HOW TO COMPLETE THIS TASK:
Look through the records below for the line with "s ← arm_fault fault (on_storage f);". Return that line and each one after it up to and including the line with "before the loops do. *)", exactly.

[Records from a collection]
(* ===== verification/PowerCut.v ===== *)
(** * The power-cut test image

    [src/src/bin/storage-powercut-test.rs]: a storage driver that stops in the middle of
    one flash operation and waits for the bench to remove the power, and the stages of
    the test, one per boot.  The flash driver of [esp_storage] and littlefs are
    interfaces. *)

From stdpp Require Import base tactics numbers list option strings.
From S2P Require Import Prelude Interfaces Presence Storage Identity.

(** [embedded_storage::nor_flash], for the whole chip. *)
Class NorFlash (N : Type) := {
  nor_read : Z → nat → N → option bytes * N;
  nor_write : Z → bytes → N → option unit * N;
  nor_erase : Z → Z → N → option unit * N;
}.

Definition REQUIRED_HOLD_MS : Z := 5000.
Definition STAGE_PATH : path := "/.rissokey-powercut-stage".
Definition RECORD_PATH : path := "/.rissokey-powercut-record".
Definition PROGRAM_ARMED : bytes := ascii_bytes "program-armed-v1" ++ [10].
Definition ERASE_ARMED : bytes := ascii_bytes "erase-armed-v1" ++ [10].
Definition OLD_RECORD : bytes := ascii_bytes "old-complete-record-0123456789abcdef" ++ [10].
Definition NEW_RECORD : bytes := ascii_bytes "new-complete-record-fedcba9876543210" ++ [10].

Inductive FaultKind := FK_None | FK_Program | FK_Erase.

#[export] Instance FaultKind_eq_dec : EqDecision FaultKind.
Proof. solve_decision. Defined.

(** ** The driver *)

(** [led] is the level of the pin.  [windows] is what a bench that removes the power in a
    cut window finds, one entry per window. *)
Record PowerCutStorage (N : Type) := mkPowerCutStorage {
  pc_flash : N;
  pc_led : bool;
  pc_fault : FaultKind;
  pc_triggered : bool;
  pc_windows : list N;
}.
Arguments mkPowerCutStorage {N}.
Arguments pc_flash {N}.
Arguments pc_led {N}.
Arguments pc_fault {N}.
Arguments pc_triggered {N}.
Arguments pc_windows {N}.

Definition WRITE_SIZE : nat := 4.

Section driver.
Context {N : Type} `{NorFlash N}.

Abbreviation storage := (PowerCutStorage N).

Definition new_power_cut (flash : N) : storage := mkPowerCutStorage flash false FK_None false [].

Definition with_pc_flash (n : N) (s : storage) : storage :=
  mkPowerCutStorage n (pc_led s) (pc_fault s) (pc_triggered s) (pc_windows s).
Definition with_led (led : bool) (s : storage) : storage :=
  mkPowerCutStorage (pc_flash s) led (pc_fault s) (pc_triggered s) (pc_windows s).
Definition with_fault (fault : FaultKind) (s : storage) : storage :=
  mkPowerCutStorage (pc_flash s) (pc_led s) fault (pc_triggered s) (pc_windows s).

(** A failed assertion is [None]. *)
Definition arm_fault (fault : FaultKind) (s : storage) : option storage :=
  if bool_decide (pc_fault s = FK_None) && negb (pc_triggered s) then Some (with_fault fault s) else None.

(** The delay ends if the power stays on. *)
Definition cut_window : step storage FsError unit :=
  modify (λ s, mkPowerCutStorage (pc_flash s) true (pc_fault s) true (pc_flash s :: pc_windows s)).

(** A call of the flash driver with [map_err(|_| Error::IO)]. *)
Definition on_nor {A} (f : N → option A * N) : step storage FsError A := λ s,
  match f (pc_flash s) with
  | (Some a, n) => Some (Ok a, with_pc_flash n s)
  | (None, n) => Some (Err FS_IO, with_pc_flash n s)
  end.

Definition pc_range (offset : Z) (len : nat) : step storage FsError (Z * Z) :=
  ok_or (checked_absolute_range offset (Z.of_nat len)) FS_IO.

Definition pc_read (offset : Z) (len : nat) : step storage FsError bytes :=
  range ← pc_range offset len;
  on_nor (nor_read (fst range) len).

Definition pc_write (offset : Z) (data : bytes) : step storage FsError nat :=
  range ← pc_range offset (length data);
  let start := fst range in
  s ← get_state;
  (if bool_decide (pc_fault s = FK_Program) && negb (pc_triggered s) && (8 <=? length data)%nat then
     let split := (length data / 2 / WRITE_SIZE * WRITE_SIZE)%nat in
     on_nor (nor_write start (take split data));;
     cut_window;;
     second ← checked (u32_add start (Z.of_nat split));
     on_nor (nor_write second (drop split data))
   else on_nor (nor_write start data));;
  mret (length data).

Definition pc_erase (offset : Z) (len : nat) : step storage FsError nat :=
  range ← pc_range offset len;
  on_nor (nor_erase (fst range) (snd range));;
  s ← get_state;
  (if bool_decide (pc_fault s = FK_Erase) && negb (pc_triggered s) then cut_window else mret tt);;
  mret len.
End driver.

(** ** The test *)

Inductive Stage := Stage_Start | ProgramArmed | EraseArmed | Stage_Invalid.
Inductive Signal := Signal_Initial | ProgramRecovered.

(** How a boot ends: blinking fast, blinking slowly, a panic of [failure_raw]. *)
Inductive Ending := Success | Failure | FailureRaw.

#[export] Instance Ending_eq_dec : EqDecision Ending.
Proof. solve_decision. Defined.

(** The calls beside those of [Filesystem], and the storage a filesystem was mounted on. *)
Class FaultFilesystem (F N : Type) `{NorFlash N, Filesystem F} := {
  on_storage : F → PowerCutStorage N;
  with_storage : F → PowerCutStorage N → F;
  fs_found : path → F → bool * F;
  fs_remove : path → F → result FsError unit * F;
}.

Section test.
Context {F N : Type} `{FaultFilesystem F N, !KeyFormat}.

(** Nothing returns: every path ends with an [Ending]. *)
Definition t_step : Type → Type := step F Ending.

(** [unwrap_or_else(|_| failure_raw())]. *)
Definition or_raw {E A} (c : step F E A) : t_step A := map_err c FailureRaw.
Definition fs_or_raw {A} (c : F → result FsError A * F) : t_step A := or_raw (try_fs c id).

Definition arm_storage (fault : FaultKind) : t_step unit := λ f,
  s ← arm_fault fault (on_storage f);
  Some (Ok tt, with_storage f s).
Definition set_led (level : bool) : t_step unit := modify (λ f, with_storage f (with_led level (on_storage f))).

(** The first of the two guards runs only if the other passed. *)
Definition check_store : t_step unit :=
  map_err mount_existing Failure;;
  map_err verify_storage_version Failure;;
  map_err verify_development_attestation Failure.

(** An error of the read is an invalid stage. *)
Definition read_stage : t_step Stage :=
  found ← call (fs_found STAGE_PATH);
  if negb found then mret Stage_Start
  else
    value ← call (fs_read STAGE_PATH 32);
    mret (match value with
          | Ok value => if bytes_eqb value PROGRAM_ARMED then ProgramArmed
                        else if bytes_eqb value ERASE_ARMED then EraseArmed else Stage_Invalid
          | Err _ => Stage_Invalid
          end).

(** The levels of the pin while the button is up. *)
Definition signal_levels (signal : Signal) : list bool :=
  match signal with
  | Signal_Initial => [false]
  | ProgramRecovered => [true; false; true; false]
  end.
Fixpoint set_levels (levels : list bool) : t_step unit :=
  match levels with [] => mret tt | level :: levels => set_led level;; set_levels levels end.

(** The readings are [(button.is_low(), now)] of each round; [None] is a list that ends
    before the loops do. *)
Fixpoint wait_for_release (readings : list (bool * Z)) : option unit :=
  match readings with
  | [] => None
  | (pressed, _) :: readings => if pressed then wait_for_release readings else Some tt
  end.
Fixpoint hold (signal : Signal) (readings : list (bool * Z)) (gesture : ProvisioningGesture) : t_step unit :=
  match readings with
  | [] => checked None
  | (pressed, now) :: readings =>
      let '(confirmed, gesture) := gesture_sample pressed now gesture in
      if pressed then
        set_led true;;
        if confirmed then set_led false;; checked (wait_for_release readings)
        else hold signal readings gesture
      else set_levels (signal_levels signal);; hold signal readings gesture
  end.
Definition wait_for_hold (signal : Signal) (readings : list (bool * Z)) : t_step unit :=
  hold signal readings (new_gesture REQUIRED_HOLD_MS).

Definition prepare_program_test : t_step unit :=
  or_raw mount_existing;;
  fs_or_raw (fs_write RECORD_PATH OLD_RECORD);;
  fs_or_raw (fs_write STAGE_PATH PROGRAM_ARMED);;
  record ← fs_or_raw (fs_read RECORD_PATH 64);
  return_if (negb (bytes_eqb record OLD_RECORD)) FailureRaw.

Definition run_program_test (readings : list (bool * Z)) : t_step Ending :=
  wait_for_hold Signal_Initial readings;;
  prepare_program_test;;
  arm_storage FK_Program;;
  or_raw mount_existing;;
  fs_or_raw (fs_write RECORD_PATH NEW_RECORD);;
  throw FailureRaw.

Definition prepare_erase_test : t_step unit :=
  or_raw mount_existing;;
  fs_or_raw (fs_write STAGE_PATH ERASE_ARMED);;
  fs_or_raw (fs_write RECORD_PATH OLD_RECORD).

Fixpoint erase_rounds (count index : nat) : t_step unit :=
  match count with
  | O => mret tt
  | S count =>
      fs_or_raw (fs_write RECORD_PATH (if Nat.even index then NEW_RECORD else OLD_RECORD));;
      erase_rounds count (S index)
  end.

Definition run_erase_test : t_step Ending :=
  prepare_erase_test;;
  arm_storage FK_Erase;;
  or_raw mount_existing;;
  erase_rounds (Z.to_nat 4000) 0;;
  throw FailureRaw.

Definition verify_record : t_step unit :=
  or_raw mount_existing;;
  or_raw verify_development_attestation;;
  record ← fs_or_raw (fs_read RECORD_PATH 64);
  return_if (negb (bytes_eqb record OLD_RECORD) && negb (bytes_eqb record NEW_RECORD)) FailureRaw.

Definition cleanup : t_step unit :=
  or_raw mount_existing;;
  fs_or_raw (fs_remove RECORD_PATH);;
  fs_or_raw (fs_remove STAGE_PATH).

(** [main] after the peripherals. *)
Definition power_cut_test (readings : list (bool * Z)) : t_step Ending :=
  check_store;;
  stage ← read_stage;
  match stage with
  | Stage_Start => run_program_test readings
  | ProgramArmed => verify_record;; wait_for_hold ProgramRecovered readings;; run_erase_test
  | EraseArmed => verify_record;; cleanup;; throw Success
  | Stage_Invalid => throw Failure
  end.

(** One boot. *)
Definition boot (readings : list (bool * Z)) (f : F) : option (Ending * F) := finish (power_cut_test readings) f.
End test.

TASK SOLUTION:
  s ← arm_fault fault (on_storage f);
  Some (Ok tt, with_storage f s).
Definition set_led (level : bool) : t_step unit := modify (λ f, with_storage f (with_led level (on_storage f))).

(** The first of the two guards runs only if the other passed. *)
Definition check_store : t_step unit :=
  map_err mount_existing Failure;;
  map_err verify_storage_version Failure;;
  map_err verify_development_attestation Failure.

(** An error of the read is an invalid stage. *)
Definition read_stage : t_step Stage :=
  found ← call (fs_found STAGE_PATH);
  if negb found then mret Stage_Start
  else
    value ← call (fs_read STAGE_PATH 32);
    mret (match value with
          | Ok value => if bytes_eqb value PROGRAM_ARMED then ProgramArmed
                        else if bytes_eqb value ERASE_ARMED then EraseArmed else Stage_Invalid
          | Err _ => Stage_Invalid
          end).

(** The levels of the pin while the button is up. *)
Definition signal_levels (signal : Signal) : list bool :=
  match signal with
  | Signal_Initial => [false]
  | ProgramRecovered => [true; false; true; false]
  end.
Fixpoint set_levels (levels : list bool) : t_step unit :=
  match levels with [] => mret tt | level :: levels => set_led level;; set_levels levels end.

(** The readings are [(button.is_low(), now)] of each round; [None] is a list that ends
    before the loops do. *)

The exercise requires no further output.